(* ===== verification/JsDate.v ===== *)
(** JavaScript dates: time values, [toISOString], [Date.parse].

    A time value is a [Z] of milliseconds since the epoch; an invalid date is
    [None] (its time value is NaN). The ISO format of ECMAScript is parsed and
    printed here. What the specification leaves to the host is the class
    [DateHost]: the local time zone, and the strings [Date.parse] accepts
    beyond the ISO format. *)

From stdpp Require Import base list strings pretty sorting.
From Stdlib Require Import ZArith Lia Bool Ascii.
From S2P Require Import Prelude JsString JsNum JsSort.

#[local] Open Scope Z_scope.

(** * The proleptic Gregorian calendar *)

Definition ms_per_day : Z := 86400000.

(** Year of the 400-year cycle and day of that year, both counted from the
    first of March, for a day of the cycle. *)
Definition year_of_cycle (doe : Z) : Z * Z :=
  let c := Z.min (doe / 36524) 3 in
  let doc := doe - c * 36524 in
  let q := doc / 1461 in
  let doq := doc - q * 1461 in
  let y := Z.min (doq / 365) 3 in
  (100 * c + 4 * q + y, doq - 365 * y).

(** Year, month (1 to 12), day (1 to 31) of a day number, 0 being 1970-01-01. *)
Definition civil_of_days (days : Z) : Z * Z * Z :=
  let z := days + 719468 in
  let era := z / 146097 in
  let '(yoe, doy) := year_of_cycle (z - era * 146097) in
  let mp := (5 * doy + 2) / 153 in
  let d := doy - (153 * mp + 2) / 5 + 1 in
  let m := if mp <? 10 then mp + 3 else mp - 9 in
  let y := yoe + era * 400 in
  (if m <=? 2 then y + 1 else y, m, d).

Definition days_of_civil (y m d : Z) : Z :=
  let y' := if m <=? 2 then y - 1 else y in
  let era := y' / 400 in
  let yoe := y' - era * 400 in
  let mp := if 2 <? m then m - 3 else m + 9 in
  let doy := (153 * mp + 2) / 5 + d - 1 in
  era * 146097 + yoe * 365 + yoe / 4 - yoe / 100 + doy - 719468.

(** * Printing *)

(** [n] in exactly [w] decimal digits ([n mod 10^w]). *)
Fixpoint digits (w : nat) (n : Z) : list ascii :=
  match w with
  | O => []
  | S w' => digits w' (n / 10) ++ [ascii_of_N (Z.to_N (48 + n mod 10))]
  end.

Definition iso_year (y : Z) : list ascii :=
  if (0 <=? y) && (y <=? 9999) then digits 4 y
  else (if y <? 0 then "-"%char else "+"%char) :: digits 6 (Z.abs y).

(** [new Date(t).toISOString()] for a valid time value. *)
Definition iso_of_time (t : Z) : string :=
  let '(y, m, d) := civil_of_days (t / ms_per_day) in
  let r := t mod ms_per_day in
  of_chars (iso_year y ++ "-"%char :: digits 2 m ++ "-"%char :: digits 2 d ++
    "T"%char :: digits 2 (r / 3600000) ++ ":"%char :: digits 2 (r / 60000 mod 60) ++
    ":"%char :: digits 2 (r / 1000 mod 60) ++ "."%char :: digits 3 (r mod 1000) ++
    ["Z"%char]).

(** Range of time values: [TimeClip]. *)
Definition max_time : Z := 8640000000000000.
Definition time_clip (t : Z) : option Z :=
  if (- max_time <=? t) && (t <=? max_time) then Some t else None.

(** [date.toISOString()]: throws on an invalid date. *)
Definition to_iso_string (t : option Z) : result string :=
  match t with
  | Some t => Ok (iso_of_time t)
  | None => Throw (RangeError "Invalid time value")
  end.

---+---

EXERCISE DIRECTIONS - Wherever "then" occurs in the records above, copy the line it sits in.

REPLY -
  let m := if mp <? 10 then mp + 3 else mp - 9 in
  (if m <=? 2 then y + 1 else y, m, d).
  let y' := if m <=? 2 then y - 1 else y in
  let mp := if 2 <? m then m - 3 else m + 9 in
  if (0 <=? y) && (y <=? 9999) then digits 4 y
  else (if y <? 0 then "-"%char else "+"%char) :: digits 6 (Z.abs y).
  if (- max_time <=? t) && (t <=? max_time) then Some t else None.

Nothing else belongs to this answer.